Lui Tun Hing
Department of Orthopaedics and Traumatology, North District Hospital, Sheung Shui, China.
Arthrosc Tech. 2015 Dec 23;4(6):e851-4. doi: 10.1016/j.eats.2015.08.011. eCollection 2015 Dec.
An avulsion fracture of part of the tibial tuberosity can occur as a result of a tophaceous tuberosity or Osgood-Schlatter disease. We describe an endoscopic technique of debridement, bone fragment resection, and tendon repair. This technique has the potential advantage of fewer wound complications. It is performed through proximal and distal portals on the sides of the patellar tendon. The working space is deep to the tendon. After debridement of the tendon and resection of the bone fragment, the tendon gap is assessed. Endoscopic-assisted side-by-side repair is performed to close the gap if the gap is less than 30% of the width of the tendon. If the gap is more than 30% of the width of the tendon, the proximal stump of the avulsed tendon can be retrieved through the proximal portal. Krackow suture with stay stitches is applied to the proximal stump. The stump is put back and sutured to the tibial insertion through a bone tunnel or suture anchor. This is augmented by side-by-side suturing of the avulsed tendon with the adjacent normal tendon.

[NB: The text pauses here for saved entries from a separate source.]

(** [m] on a stream with a character to read leaves less of it. *)
Definition consumes {A} (N : nat) (m : Decoder A) (s : string) (P : A -> Prop) : Prop :=
  match m s with
  | (Ok a, s) => short N s /\ P a
  | (Err e, _) => e <> assertion_failed
  end.
Lemma reads_consumes {A} N (m : Decoder A) s P : reads N m P -> short N s -> consumes N m s P.
Proof. intros Hm Hs. specialize (Hm s Hs). unfold consumes. destruct (m s) as [[a|e] s']; naive_solver. Qed.
Lemma consumes_bind {A B} N (m : Decoder A) (k : A -> Decoder B) s P Q :
  consumes N m s P -> (forall a, P a -> reads N (k a) Q) -> consumes N (sm_bind m k) s Q.
Proof.
  unfold consumes, sm_bind. destruct (m s) as [[a|e] s']; [|done]. intros [Hs Ha] Hk.
  by apply (reads_consumes N (k a)); [apply Hk|].
Qed.
Lemma consumes_step {A B} N (m : Decoder A) (k : A -> Decoder B) s a s' Q :
  m s = (Ok a, s') -> consumes N (k a) s' Q -> consumes N (sm_bind m k) s Q.
Proof. intros Hm. unfold consumes. by rewrite (sm_bind_ok _ _ _ _ _ Hm). Qed.

Lemma decode_int_consumes N s : short N s ->
  consumes N decode_int (String "i" s) (in_range long_long).
Proof.
  intros Hs. unfold decode_int. do 3 (eapply consumes_step; [reflexivity|]).
  apply reads_consumes; [|done].
  reads_step. eapply reads_bind with (P := in_range long_long).
  - case_bool_decide; [reads_step|]; apply reads_digits, long_long_ok; [right|left]; done.
  - intros v Hv. reads_step. reads_step. reads_step. by apply reads_ret.
Qed.

Lemma fitting_digits_S n sgn value rest :
  fitting_digits (S n) sgn value rest =
    (check_end ;;; c <-- peek ;;
     if isdigit c then advance ;;; fitting_digits n sgn (value * 10 + digit_value c * sgn) rest
     else sm_ret value)%sm.
Proof. done. Qed.
Lemma decode_digits_consumes N c s : isdigit c = true -> short N s ->
  consumes N (decode_digits size_t 1) (String c s) (in_range size_t).
Proof.
  intros Hc Hs. unfold decode_digits. eapply consumes_step; [reflexivity|].
  change (digits10 size_t) with (S 18). rewrite fitting_digits_S.
  do 2 (eapply consumes_step; [reflexivity|]). rewrite Hc.
  eapply consumes_step; [reflexivity|]. apply reads_consumes; [|done].
  apply digit_range in Hc. pose proof size_t_ok.
  apply reads_fitting; [by left|done|cbn; lia|cbn; lia|]. intros v Hv. by apply reads_last; [left|..].
Qed.
Lemma decode_str_consumes N c s : isdigit c = true -> short N s ->
  consumes N (decode_str max_size) (String c s) (fun v => key_ok v = true).
Proof.
  intros Hc Hs. unfold decode_str. eapply consumes_step; [reflexivity|].
  eapply consumes_step; [by rewrite Hc|].
  eapply consumes_bind; [by apply decode_digits_consumes|]. intros len [Hlen _].
  reads_step. reads_step. reads_step. reads_step. unfold str_reader. reads_step.
  eapply reads_weaken; [by apply reads_chars|]. intros v <-. unfold key_ok. cbn in *. lia.
Qed.

(** ** The stack

    What an open container holds is well formed; below the top the key of the member that
    is open is new. *)
Definition frame_ok (f : frame) : Prop := match f with
  | OpenList l => forallb ok l = true
  | OpenDict m _ => ok (DDict m) = true
  end.
Definition pending (f : frame) : Prop := match f with
  | OpenList _ => True
  | OpenDict m k => dict_has k m = false /\ key_ok k = true
  end.
Record decoding_ok (d : decoding) : Prop := {
  stack_ok : Forall frame_ok (state d);
  pending_ok : Forall pending (tail (state d));
}.
(** A decoding after a round: the root is complete when the stack is empty. *)
Definition round_ok (d : decoding) : Prop :=
  decoding_ok d /\ (state d = [] -> exists v, decoded d = Some v /\ ok v = true).
(** A decoding whose next member can be put into the top of the stack. *)
Definition ready (d : decoding) : Prop :=
  decoding_ok d /\ match state d with OpenDict _ k :: _ => key_ok k = true | _ => True end.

胫骨结节部分撕脱骨折可由痛风性结节或奥斯古德-施拉特病引起。我们描述了一种清创、骨碎片切除和肌腱修复的内镜技术。该技术具有伤口并发症较少的潜在优势。它通过髌腱两侧的近端和远端切口进行。工作空间位于肌腱深部。在对肌腱进行清创和切除骨碎片后,评估肌腱间隙。如果间隙小于肌腱宽度的30%,则进行内镜辅助的并排修复以闭合间隙。如果间隙大于肌腱宽度的30%,则可通过近端切口取出撕脱肌腱的近端残端。对近端残端应用带定位缝线的Krackow缝合。将残端放回并通过骨隧道或缝合锚钉缝合至胫骨附着处。通过将撕脱肌腱与相邻正常肌腱并排缝合来加强修复。